Direct-acting antivirals are effective and safe in HCV/HIV-coinfected liver transplant recipients who experience recurrence of hepatitis C: A prospective nationwide cohort study

Direct-acting antivirals have proved to be highly efficacious and safe in monoinfected liver transplant (LT) recipients who experience recurrence of hepatitis C virus (HCV) infection. However, there is a lack of data on effectiveness and tolerability of these regimens in HCV/HIV-coinfected patients who experience recurrence of HCV infection after LT. In this prospective, multicenter cohort study, the outcomes of 47 HCV/HIV-coinfected LT patients who received DAA therapy (with or without ribavirin [RBV]) were compared with those of a matched cohort of 148 HCV-monoinfected LT recipients who received similar treatment.
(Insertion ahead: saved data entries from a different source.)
(* ===== verification/Proxy.v ===== *)
(** * The proxy handler ([proxy_with_upstream] of [src/lib.rs])

    The handler prepares the receipt's fields, is admitted by two semaphores,
    sends the request upstream and either replies at once or spawns the task
    that streams the redacted response.

    - [prepare], [admit_step], [send_failed], [terminal_error_response] and
      [start_stream] are the stages of the handler, in order;
    - [task_step] is one round of the task's [select!] loop and [finalize] what
      follows the loop; [run_task] is the task on a sequence of events, in the
      order in which [select!] takes them;
    - the task writes through [Sink], the interface of [enqueue_with_timeout];
      the byte-budgeted queue implements it.

    The request hasher is fed by the upload, which may still go on, also while
    the task waits for the client in the middle of an event: every event carries
    the states of the hasher and of the clock that its outputs meet in turn. *)

From S2P Require Import Prelude Utf8 AhoCorasick Externals Receipt DoneDetector BudgetQueue Engine Http.
Local Open Scope Z_scope.

(** ** Writing to the client *)

Class Sink (S : Type) := {
  sink_enqueue : S → bytes → Result EnqueueError unit * S;
  sink_delivered : S → bytes
}.

(** What the task relies on: a payload that was accepted is delivered after what
    came before; of one that was not, a prefix may be. *)
Class SinkLaws (S : Type) `{!Sink S} := {
  sink_accepted (s s' : S) b :
    sink_enqueue s b = (Ok tt, s') → sink_delivered s' = sink_delivered s ++ b;
  sink_refused (s s' : S) b e :
    sink_enqueue s b = (Err e, s') →
    ∃ p, p `prefix_of` b ∧ sink_delivered s' = sink_delivered s ++ p
}.

Section Writing.
Context {S : Type} {sink : Sink S}.

Definition terminal_frame (reason : bytes) : bytes :=
  bstr "data: {" ++ [dquote] ++ bstr "error" ++ [dquote] ++ bstr ": " ++ [dquote]
    ++ bstr "proxy_terminated" ++ [dquote] ++ bstr ", " ++ [dquote] ++ bstr "reason" ++ [dquote]
    ++ bstr ": " ++ [dquote] ++ reason ++ [dquote] ++ bstr "}" ++ [newline; newline].

Definition send_terminal_error (s : S) (reason : bytes) : S :=
  (sink_enqueue s (terminal_frame reason)).2.

(** The bytes an event puts on the wire. *)
Definition wire_bytes (e : StreamEvent) : bytes :=
  match e with Data b | AuditReceipt b | DoneMarker b => b end.

Fixpoint forward_stream_events (events : list StreamEvent) (s : S) : Result unit unit * S :=
  match events with
  | [] => (Ok tt, s)
  | event :: events =>
    match sink_enqueue s (wire_bytes event) with
    | (Ok _, s) => forward_stream_events events s
    | (Err _, s) => (Err tt, s)
    end
  end.

End Writing.

(** ** The streaming task *)

Section Task.
Context {S : Type} {sink : Sink S} {ac_api : AhoCorasickApi} {b3_api : Blake3Api}
  {sig_api : Ed25519Api} {enc_api : EncodingApi} {rj_api : ReceiptJsonApi}.

Record Task := {
  tk_is_sse : bool;
  tk_private_key : SigningKey;
  tk_redactor : StreamRedactor;
  tk_detector : DoneDetector;
  tk_hasher : Hasher
}.

Definition set_redactor (t : Task) (r : StreamRedactor) : Task :=
  {| tk_is_sse := tk_is_sse t; tk_private_key := tk_private_key t; tk_redactor := r;
     tk_detector := tk_detector t; tk_hasher := tk_hasher t |}.
Definition set_detector (t : Task) (d : DoneDetector) (h : Hasher) : Task :=
  {| tk_is_sse := tk_is_sse t; tk_private_key := tk_private_key t;
     tk_redactor := tk_redactor t; tk_detector := d; tk_hasher := h |}.

(** The clock and the request hasher when the task reads them. *)
Record Moment := { mo_now : Z; mo_request_hasher : Hasher }.

(** The moments at which the outputs of one event are inspected, in order: the
    task waits for the client between two of them. *)
Definition Moments : Type := nat → Moment.
Definition later (mos : Moments) : Moments := λ i, mos (1 + i)%nat.

Inductive TaskEvent :=
| EvClosed
| EvShutdown (value : bool)
| EvIdle
| EvItem (item : option (Result unit bytes)).

(** How the task ended: the client had gone, it gave up, or it ran to the end of
    the function, with whether upstream had reached the end of its stream. *)
Inductive TaskEnd := EndClosed | EndAborted | EndFinished (reached_eof : bool).

Inductive TaskState := Running (t : Task) | Ended (t : Task) (e : TaskEnd).
Lemma initial_rules_wf source rules :
  valid_utf8 source = true → initial_rules source = Some rules → engine_wf (ru_engine rules).
Proof.
  intros Hv%parsed_rules_ok. unfold initial_rules. destruct (parse_pii_config source) as [ps rs].
  destruct (PiiVault_new ps rs) as [v|] eqn:E; cbn; [|done]. intros [= <-].
  apply PiiVault_new_engine in E as [E _]. by eapply EngineState_new_text.
Qed.

Lemma reload_text_valid path event read contents :
  text_input (FileChanged (event, read)) → reload_text path event read = Some contents →
  valid_utf8 contents = true.
Proof.
  intros Ht. unfold reload_text. destruct event as [paths|]; [|done]. destruct (negb _); [done|].
  unfold read_attempts. repeat (case_match; [intros [= <-]; by eapply Ht|]). apply Ht.
Qed.

(** The engine was posted by an administrator with an empty pattern among others,
    which [update_rules] accepts. *)
Definition posted_empty (input : RulesInput) (engine : EngineState) : Prop :=
  ∃ patterns, input = AdminPost patterns ∧ [] ∈ patterns ∧ es_patterns engine = patterns.

(** Every engine an input offers is well formed, unless it was posted with an empty
    pattern. *)
Lemma offered_engine_wf path input engine :
  text_input input → offered_engine path input = Some engine →
  engine_wf engine ∨ posted_empty input engine.
Proof.
  destruct input as [[event read]| |[|p ps]]; unfold offered_engine; try done.
  - intros Ht. unfold file_rules. destruct (reload_text path event read) as [contents|] eqn:Er; cbn; [|done].
    destruct (compile_rules contents) as [next|] eqn:Ec; cbn; [|done]. intros [= <-].
    left. eapply compile_rules_wf, Ec. by eapply reload_text_valid.
  - intros Ht E. destruct (decide ([] ∈ p :: ps)) as [He|He].
    + right. exists (p :: ps). split_and!; [done|done|]. unfold EngineState_new in E.
      destruct (build_redaction_dfa _); [|done]. by injection E as <-.
    + left. eapply EngineState_new_text; [exact E|]. unfold rules_ok.
      rewrite length_fmap, Nat.leb_refl, andb_true_r. apply forallb_forall.
      intros q Hq%list_elem_of_In. cbn in Ht. rewrite Forall_forall in Ht.
      rewrite (Ht q Hq), bool_decide_false; [done|]. by intros ->.
Qed.

Lemma update_rules_offer path engine patterns :
  (update_rules engine patterns).2 = default engine (offered_engine path (AdminPost patterns)).
Proof. unfold update_rules, offered_engine. destruct patterns; [done|]. by destruct (EngineState_new _ _). Qed.

(** One input against the specification. *)
Lemma rules_step_spec path cells input cells' :
  rules_step path cells input = Some cells' →
  let now := heard path (alive (rc_watcher cells)) [input] in
  ru_engine (rc_rules cells') =
    default (ru_engine (rc_rules cells)) (last (omap (offered_engine path) now)) ∧
  newest_vault cells' = default (newest_vault cells) (last (ru_vault <$> omap (file_rules path) now)) ∧
  ∀ inputs, heard path (alive (rc_watcher cells)) (input :: inputs)
    = now ++ heard path (alive (rc_watcher cells')) inputs.
Proof.
  destruct cells as [rules watcher]. unfold rules_step, newest_vault. cbn [rc_rules rc_watcher].
  destruct input as [[event read]| |patterns].
  - destruct watcher as [| |]; cbn [alive heard]; [|done|by intros [= <-]].
    cbn [omap list_omap offered_engine file_rules kills_watcher].
    destruct (reload_text path event read) as [contents|]; cbn; [|by intros [= <-]].
    destruct (compile_rules contents) as [next|]; cbn; by intros [= <-].
  - destruct watcher; cbn; [done| |done]. by intros [= <-].
  - intros [= <-]. cbn -[update_rules offered_engine]. rewrite (update_rules_offer path).
    by destruct (offered_engine path (AdminPost patterns)).
Qed.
Baseline characteristics were similar in both groups. HCV/HIV-coinfected patients had a median (IQR) CD4 T-cell count of 366 (256-467) cells/mu L. HIV-RNA was <50 copies/mL in 96% of patients. The DAA regimens administered were SOF+LDVRBV (34%), SOF+SMV +/- RBV (31%), SOF+DCV +/- RBV (27%), SMV+DCV +/- RBV (5%), and 3D (3%), with no differences between the groups. Treatment was well tolerated in both groups. Rates of SVR (negative serum HCV-RNA at 12weeks after the end of treatment) were high and similar for coinfected and monoinfected patients (95% and 94%, respectively; P=.239). Albeit not significant, a trend toward lower SVR rates among patients with advanced fibrosis (P=.093) and genotype 4 (P=.088) was observed. In conclusion, interferon-free regimens with DAAs for post-LT recurrence of HCV infection in HIV-infected individuals were highly effective and well tolerated, with results comparable to those of HCV-monoinfected patients. Direct-acting antivirals against HCV offer a very high and similar efficacy and safety in HIV-positive and HIV-negative liver transplant recipients.